(* ===== verification/Regex.v ===== *)
(** * Name regular expressions: matching

    The matchers of src/util/regex, as they are after they have been compiled: a tree of pattern lists,
    back references, repetitions and component sets. Matching tries the longest part first and goes back.
    A matcher that is a back reference keeps the components that it matched in the last call; these
    results are the state. What the other matchers keep is never read, except by the top matcher. The
    regular expressions of a component are those of the C++ library, a parameter.

    [lang] is the set of component sequences that a matcher stands for; [match_lang] relates the two. *)

From stdpp Require Import base list numbers option sets.
From Stdlib Require Import ZArith Lia.
From S2P Require Import Prelude Actions Encoder Name NameUri.
Open Scope Z_scope.

(** [regex_lib]: the constructor, which may throw, [mark_count], and [regex_match] with the text of each
    sub match, the whole match first. *)
Class RegexLib := {
  Regex : Type;
  regex_new : list Z -> option Regex;
  mark_count : Regex -> nat;
  regex_match : Regex -> list Z -> option (list (list Z))
}.
Lemma numbered_cons k gs k' : numbered (S k) gs k' -> numbered k (k :: gs) k'.
Proof.
  intros (Hk & Hn & Hr). split_and!; [lia | |].
  - constructor; [| easy]. intros Hi. specialize (Hr _ Hi). lia.
  - intros i [-> | Hi]%elem_of_cons; [lia |]. specialize (Hr _ Hi). lia.
Qed.

Section Build.
Context `{RegexLib}.

(** The matcher [m] stands for [l], and its groups are numbered from [k]. *)
Definition stands (k : nat) (m : Matcher) (k' : nat) (l : list Component -> Prop) : Prop :=
  numbered k (groups m) k' /\ bounded m /\ forall w, lang m w <-> l w.

Lemma build_components_stands texts k :
  forallb text_compiles texts = true ->
  exists cs k', build_components texts k = Some (cs, k') /\
    numbered k (concat (map (fun m => seq (firstRef_ m) (mark_count (componentRegex_ m))) cs)) k' /\
    forall c, existsb (fun m => accepts m c) cs = existsb (fun text => text_accepts text c) texts.
Proof.
  revert k. induction texts as [| text texts IH]; intros k Hc.
  - exists [], k. split_and!; [easy | apply numbered_nil | easy].
  - cbn [forallb] in Hc. apply andb_true_iff in Hc as [Ht Hc]. unfold text_compiles in Ht.
    destruct (regex_new text) as [r |] eqn:Hr; [| easy].
    destruct (IH (k + mark_count r)%nat Hc) as (cs & k' & Hb & Hn & He).
    exists (mkComponentMatcher text r k :: cs), k'. cbn [build_components]. unfold build_component. rewrite Hr.
    cbn [mbind option_bind]. rewrite Hb. split_and!; [easy | |].
    + cbn [map concat firstRef_ componentRegex_]. eapply numbered_app; [apply numbered_seq | exact Hn].
    + intros c. cbn [existsb]. rewrite He. f_equal. unfold accepts, text_accepts. cbn [expr_ componentRegex_].
      destruct text; [easy | now rewrite Hr].
Qed.

Lemma repeat_stands k m k' l range :
  stands k m k' l -> 0 <= range.1 -> stands k (RepeatMatcher m range.1 range.2) k' (repeated range l).
Proof.
  intros (Hn & Hb & Hl) Hr. split_and!; [exact Hn | now split |]. intros w. cbn [lang]. unfold repeated.
  assert (Hall : forall parts, Forall (lang m) parts <-> Forall l parts).
  { intros parts. rewrite !Forall_forall. naive_solver. }
  split; (intros [Hx | (Hw & parts & Hp & Hx)]; [now left | right; split; [easy |]; exists parts; split; [now apply Hall | easy]]).
Qed.

Lemma item_stands x k m k' :
  repetition_ok x.2 = true -> build_atom x.1 k = Some (m, k') -> stands k m k' (denotes x.1) ->
  exists m', build_item build_atom x k = Some (m', k') /\ stands k m' k' (item_lang denotes x).
Proof.
  intros Hr%repetition_range Hb Hs. unfold build_item. rewrite Hb. cbn [mbind option_bind].
  destruct x as [a r]. cbn [fst snd] in *.
  assert (Hrep : stands k (RepeatMatcher m (bounds r).1 (bounds r).2) k' (repeated (bounds r) (denotes a)))
    by (apply repeat_stands; [easy | lia]).
  destruct a; try (eexists; split; [reflexivity |]; exact Hrep).
  destruct r; (eexists; split; [reflexivity |]); assumption.
Qed.

Lemma build_stands items k :
  Forall (fun x => atom_ok x.1 = true -> atom_compiles x.1 = true -> forall k,
    exists m k', build_atom x.1 k = Some (m, k') /\ stands k m k' (denotes x.1)) items ->
  items_ok items = true -> items_compile items = true ->
  exists ms k', build items k = Some (ms, k') /\ stands k (PatternList ms) k' (items_denote items).
Proof.
  intros Hall. revert k. induction Hall as [| x items Hx _ IH]; intros k Hok Hc.
  - exists [], k. split; [easy |]. split_and!; [apply numbered_nil | exact I | easy].
  - cbn [items_ok items_compile forallb] in *. apply andb_true_iff in Hok as [Hok1 Hok]. apply andb_true_iff in Hok1 as [Ha Hr].
    apply andb_true_iff in Hc as [Hca Hc].
    destruct (Hx Ha Hca k) as (m1 & k1 & Hb1 & Hs1).
    destruct (item_stands x k m1 k1 Hr Hb1 Hs1) as (m & Hb & Hn & Hbd & Hl).
    destruct (IH k1 Hok Hc) as (ms & k2 & Hbs & Hns & Hbds & Hls).
    exists (m :: ms), k2. cbn [build]. rewrite Hb. cbn [mbind option_bind]. rewrite Hbs. split; [easy |].
    split_and!; [exact (numbered_app _ _ _ _ _ Hn Hns) | now split |].
    intros w. cbn [lang map concat_lang]. unfold items_denote. cbn [map concat_lang].
    split; intros (u & v & Hw & Hu & Hv); exists u, v; (split; [easy |]); (split; [now apply Hl | now apply Hls]).
Qed.
(* ===== verification/Oid.v ===== *)
(** * Object identifiers

    [OID] of src/encoding/oid.cpp: a list of numbers, and its text with dots. *)

From stdpp Require Import base list numbers option strings.
From Stdlib Require Import ZArith Lia.
From S2P Require Import Prelude NameUri.
Open Scope Z_scope.

Abbreviation OID := (list Z) (only parsing).

Definition DOT : Z := 46.

(** The constructor from a string: the numbers before each dot, with one dot more at the end. *)
Fixpoint oid_parts (fuel : nat) (str : list Z) : OID :=
  match fuel with
  | O => []
  | S fuel =>
      match split_at DOT str with
      | (part, Some rest) => atoi part :: oid_parts fuel rest
      | (_, None) => []
      end
  end.
Definition OID_of_string (oid : list Z) : OID := oid_parts (S (length oid)) (oid ++ [DOT]).

(** [<<] of an [int]. *)
Definition print_int (n : Z) : list Z := if n <? 0 then 45 :: digits 10 10 (- n) false else digits 10 10 n false.

(** [toString]. *)
Fixpoint oid_toString (oid : OID) : list Z :=
  match oid with
  | [] => []
  | [n] => print_int n
  | n :: oid => print_int n ++ DOT :: oid_toString oid
  end.

(** [equal]. *)
Fixpoint oid_equal (i j : OID) : bool :=
  match i, j with
  | [], [] => true
  | a :: i, b :: j => (a =? b) && oid_equal i j
  | _, _ => false
  end.

Definition is_int (n : Z) : Prop := - 2 ^ 31 <= n < 2 ^ 31.

Lemma oid_equal_eq i j : oid_equal i j = true <-> i = j.
Proof.
  revert j. induction i as [| a i IH]; intros [| b j]; cbn; try easy.
  rewrite andb_true_iff, Z.eqb_eq, IH. split; [intros [-> ->]; easy | intros [=]; easy].
Qed.

Lemma print_int_chars n : is_int n -> Forall (fun c => c = 45 \/ 48 <= c <= 57) (print_int n).
Proof.
  intros Hn. unfold print_int, is_int in *.
  assert (Hd : forall m, 0 <= m -> Forall (fun c => c = 45 \/ 48 <= c <= 57) (digits 10 10 m false)).
  { intros m Hm. eapply Forall_impl; [apply decimal_digits; lia |]. unfold decimal. cbn. intros c Hc. right. lia. }
  destruct (Z.ltb_spec n 0); [constructor; [now left |] |]; apply Hd; lia.
Qed.

Lemma print_int_no_dot n : is_int n -> DOT ∉ print_int n.
Proof. intros Hn Hin. pose proof (print_int_chars n Hn) as H. rewrite Forall_forall in H. specialize (H _ Hin). unfold DOT in H. lia. Qed.

Lemma atoi_print_int n : is_int n -> atoi (print_int n) = n.
Proof.
  intros Hn. unfold print_int, is_int in *. destruct (Z.ltb_spec n 0); [| apply atoi_digits; lia].
  unfold atoi. change (skip_space (45 :: digits 10 10 (- n) false)) with (45 :: digits 10 10 (- n) false).
  cbn iota beta. change (45 =? 45) with true. cbn iota. rewrite read_digits_digits by (cbn; lia).
  rewrite Z.min_r, Z.max_r by lia. rewrite Z.opp_involutive. now apply to_int32_small.
Qed.

Lemma oid_parts_text fuel oid : oid <> [] -> Forall is_int oid -> (length (oid_toString oid) < fuel)%nat ->
  oid_parts fuel (oid_toString oid ++ [DOT]) = oid.
Proof.
  intros Hne Ho. revert fuel. induction Ho as [| n oid Hn Ho IH]; intros [| fuel] Hf; [easy | easy | lia |].
  cbn [oid_toString] in *. destruct oid as [| m oid].
  - cbn [oid_parts]. rewrite split_at_app by now apply print_int_no_dot. rewrite atoi_print_int by easy.
    destruct fuel; [| easy]. apply print_int_chars in Hn as Hc. destruct (print_int n) eqn:E; [| cbn in Hf; lia].
    unfold print_int in E. destruct (n <? 0); [easy |]. now destruct (digits_nonempty 9 10 n false) as (c & t & Hx); rewrite Hx in E.
  - cbn [oid_parts]. rewrite <- app_assoc. cbn [app]. rewrite split_at_app by now apply print_int_no_dot.
    rewrite atoi_print_int by easy. f_equal. apply IH; [easy |]. rewrite length_app in Hf. cbn in *. lia.
Qed.

(** Reading the text of an object identifier gives it back; the empty one reads as [0]. *)
Lemma oid_text_roundtrip oid : oid <> [] -> Forall is_int oid -> OID_of_string (oid_toString oid) = oid.
Proof. intros Hne Ho. unfold OID_of_string. apply oid_parts_text; [easy | easy | lia]. Qed.

Example oid_example :
  OID_of_string (chars "1.2.840.113549.1.1.1") = [1; 2; 840; 113549; 1; 1; 1] /\ OID_of_string [] = [0].
Proof. now vm_compute. Qed.
(* ===== verification/Der.v ===== *)
(** * DER

    The nodes of src/encoding/der/der-node.hpp and .cpp. A node that was decoded keeps the header as it was; a
    structure computes its header and size from its children. In the program a node is complete when it is
    added to another one, so the size is a function of the node and the cached [size_] is not kept. Sizes of
    objects in memory do not wrap. *)

From stdpp Require Import base list numbers option strings.
From Stdlib Require Import ZArith Lia.
From S2P Require Import Prelude NameUri IsoTime WireFormat Oid.
Open Scope Z_scope.

(** ** Node types *)

Definition DerNodeType_Boolean : Z := 1.
Definition DerNodeType_Integer : Z := 2.
Definition DerNodeType_BitString : Z := 3.
Definition DerNodeType_OctetString : Z := 4.
Definition DerNodeType_Null : Z := 5.
Definition DerNodeType_ObjectIdentifier : Z := 6.
Definition DerNodeType_Utf8String : Z := 12.
Definition DerNodeType_PrintableString : Z := 19.
Definition DerNodeType_Ia5String : Z := 22.
Definition DerNodeType_UtcTime : Z := 23.
Definition DerNodeType_GeneralizedTime : Z := 24.
Definition DerNodeType_Sequence : Z := 48.
Definition DerNodeType_Set : Z := 49.

(** [DerStructure::isExplicitNode] and [DerImplicitByteString::isImplicit]. *)
Definition isExplicitNode (nodeType : Z) : bool := Z.land nodeType 0xe0 =? 0xa0.
Definition isImplicit (type : Z) : bool := (Z.land type 0x20 =? 0) && negb (Z.land type 0xc0 =? 0).

(** What class [parse] makes of a type. *)
Definition is_structure (nodeType : Z) : bool :=
  (nodeType =? DerNodeType_Sequence) || (nodeType =? DerNodeType_Set) || isExplicitNode nodeType.
Definition is_leaf (nodeType : Z) : bool :=
  existsb (Z.eqb nodeType) [DerNodeType_Boolean; DerNodeType_Integer; DerNodeType_BitString;
    DerNodeType_OctetString; DerNodeType_Null; DerNodeType_ObjectIdentifier; DerNodeType_Utf8String;
    DerNodeType_PrintableString; DerNodeType_Ia5String; DerNodeType_UtcTime; DerNodeType_GeneralizedTime] ||
  isImplicit nodeType.

(** The classes derived from [DerByteString]. *)
Definition is_byteString (nodeType : Z) : bool :=
  existsb (Z.eqb nodeType) [DerNodeType_OctetString; DerNodeType_Utf8String; DerNodeType_PrintableString;
    DerNodeType_Ia5String] || isImplicit nodeType.

Inductive DerNode :=
| DerLeaf (nodeType_ : Z) (header_ payload_ : list Z)
| DerStructure (nodeType_ : Z) (nodeList_ : list DerNode).

Definition nodeType (t : DerNode) : Z := match t with DerLeaf type _ _ | DerStructure type _ => type end.

Definition decoding_error {A} (what : string) : result exn A := Err (Exception "DerDecodingException" what).
Definition encoding_error {A} (what : string) : result exn A := Err (Exception "DerEncodingException" what).

Definition getChildren (t : DerNode) : result exn (list DerNode) :=
  match t with
  | DerStructure _ nodeList => Ok nodeList
  | DerLeaf _ _ _ => decoding_error "getChildren: This DerNode is not DerSequence or DerSet"
  end.

Definition is_sequence (t : DerNode) : bool := nodeType t =? DerNodeType_Sequence.

Definition getSequence (children : list DerNode) (index : nat) : result exn DerNode :=
  match children !! index with
  | None => decoding_error "getSequence: Child index is out of bounds"
  | Some t =>
      if is_sequence t then Ok t else decoding_error "getSequence: Child DerNode is not a DerSequence"
  end.

(** The payload of a structure is empty. *)
Definition getPayload (t : DerNode) : list Z :=
  match t with DerLeaf _ _ payload => payload | DerStructure _ _ => [] end.

(** ** Encoding *)

(** The loop of [encodeHeader] over an [int], from the back; a negative one is never shifted to zero. *)
Fixpoint int_bytes (fuel : nat) (val : Z) (acc : list Z) : result exn (list Z) :=
  if val =? 0 then Ok acc
  else match fuel with
       | O => Err (Failed OutOfFuel)
       | S fuel => int_bytes fuel (Z.shiftr val 8) (Z.land val 255 :: acc)
       end.

Definition encodeHeader (nodeType size : Z) : result exn (list Z) :=
  if size <=? 127 then Ok [Z.land nodeType 255; Z.land size 255]
  else
    bytes ← int_bytes 4 (to_int32 size) [];
    mret (Z.land nodeType 255 :: Z.land (Z.lor 128 (zlen bytes)) 255 :: bytes).

(** A sum and a concatenation over the children. *)
Fixpoint sum_sizes (f : DerNode -> result exn nat) (l : list DerNode) : result exn nat :=
  match l with
  | [] => Ok 0%nat
  | n :: l => a ← f n; b ← sum_sizes f l; mret (a + b)%nat
  end.
Fixpoint concat_results (f : DerNode -> result exn (list Z)) (l : list DerNode) : result exn (list Z) :=
  match l with
  | [] => Ok []
  | n :: l => a ← f n; b ← concat_results f l; mret (a ++ b)
  end.

Fixpoint getSize (t : DerNode) : result exn nat :=
  match t with
  | DerLeaf _ header payload => Ok (length header + length payload)%nat
  | DerStructure type nodeList =>
      size ← sum_sizes getSize nodeList;
      header ← encodeHeader type (Z.of_nat size);
      mret (size + length header)%nat
  end.

Definition getHeaderSize (t : DerNode) : result exn nat :=
  match t with
  | DerLeaf _ header _ => Ok (length header)
  | DerStructure type nodeList =>
      size ← sum_sizes getSize nodeList;
      header ← encodeHeader type (Z.of_nat size);
      mret (length header)
  end.

Fixpoint der_encode (t : DerNode) : result exn (list Z) :=
  match t with
  | DerLeaf _ header payload => Ok (header ++ payload)
  | DerStructure type nodeList =>
      size ← sum_sizes getSize nodeList;
      header ← encodeHeader type (Z.of_nat size);
      children ← concat_results der_encode nodeList;
      mret (header ++ children)
  end.

(** ** Decoding *)

Definition too_small {A} : result exn A := decoding_error "DerNode::parse: The input length is too small".

(** The bytes of a long size. *)
Fixpoint read_size (lenCount : nat) (size : Z) (header rest : list Z) : result exn (Z * list Z) :=
  match lenCount with
  | O => Ok (size, header)
  | S lenCount =>
      match rest with
      | [] => too_small
      | b :: rest => read_size lenCount (wrap64 (256 * size + b)) (header ++ [b]) rest
      end
  end.

(** [decodeHeader]: the size and the header. *)
Definition decodeHeader (input : list Z) (startIdx : nat) : result exn (Z * list Z) :=
  match drop startIdx input with
  | nodeType :: sizeLen :: rest =>
      if negb (Z.land sizeLen 128 =? 0)
      then read_size (Z.to_nat (Z.land sizeLen 127)) 0 [nodeType; sizeLen] rest
      else Ok (sizeLen, [nodeType; sizeLen])
  | _ => too_small
  end.

(** [decode] of a node that is not a structure. The size is not compared with the length of the input. *)
Definition decode_leaf (input : list Z) (startIdx : nat) (type : Z) : result exn DerNode :=
  '(payloadSize, header) ← decodeHeader input startIdx;
  let rest := drop (startIdx + length header) input in
  if payloadSize <=? zlen rest then mret (DerLeaf type header (take (Z.to_nat payloadSize) rest))
  else Err (Failed UndefinedBehaviour).

(** [addChild]. *)
Definition addChild (type : Z) (nodeList : list DerNode) (node : DerNode) : result exn (list DerNode) :=
  if isExplicitNode type && (zlen nodeList >=? 1) then
    Err (RuntimeError "An explicit node can have only one child")
  else Ok (nodeList ++ [node]).

(** [parse], with the loop of [DerStructure::decode]. *)
Fixpoint der_parse (fuel : nat) (input : list Z) (startIdx : nat) : result exn DerNode :=
  match fuel with
  | O => Err (Failed OutOfFuel)
  | S fuel =>
      match drop startIdx input with
      | [] => too_small
      | type :: _ =>
          if is_structure type then
            '(size, header) ← decodeHeader input startIdx;
            nodeList ← parse_children fuel input type size (startIdx + length header) 0 [];
            mret (DerStructure type nodeList)
          else if is_leaf type then decode_leaf input startIdx type
          else decoding_error "Unimplemented DER type"
      end
  end
with parse_children (fuel : nat) (input : list Z) (type size : Z) (idx accSize : nat) (nodeList : list DerNode) :
    result exn (list DerNode) :=
  match fuel with
  | O => Err (Failed OutOfFuel)
  | S fuel =>
      if Z.of_nat accSize <? size then
        node ← der_parse fuel input idx;
        nodeSize ← getSize node;
        nodeList ← addChild type nodeList node;
        parse_children fuel input type size (idx + nodeSize) (accSize + nodeSize) nodeList
      else Ok nodeList
  end.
□ □ □ □ □
### WORK INSTRUCTION:
Out of the listing above, reproduce exactly the lines from the one with "(** The classes" up to and including the one with "Definition getChildren (t".

### EXERCISE ANSWER:
(** The classes derived from [DerByteString]. *)
Definition is_byteString (nodeType : Z) : bool :=
  existsb (Z.eqb nodeType) [DerNodeType_OctetString; DerNodeType_Utf8String; DerNodeType_PrintableString;
    DerNodeType_Ia5String] || isImplicit nodeType.

Inductive DerNode :=
| DerLeaf (nodeType_ : Z) (header_ payload_ : list Z)
| DerStructure (nodeType_ : Z) (nodeList_ : list DerNode).

Definition nodeType (t : DerNode) : Z := match t with DerLeaf type _ _ | DerStructure type _ => type end.

Definition decoding_error {A} (what : string) : result exn A := Err (Exception "DerDecodingException" what).
Definition encoding_error {A} (what : string) : result exn A := Err (Exception "DerEncodingException" what).

Definition getChildren (t : DerNode) : result exn (list DerNode) :=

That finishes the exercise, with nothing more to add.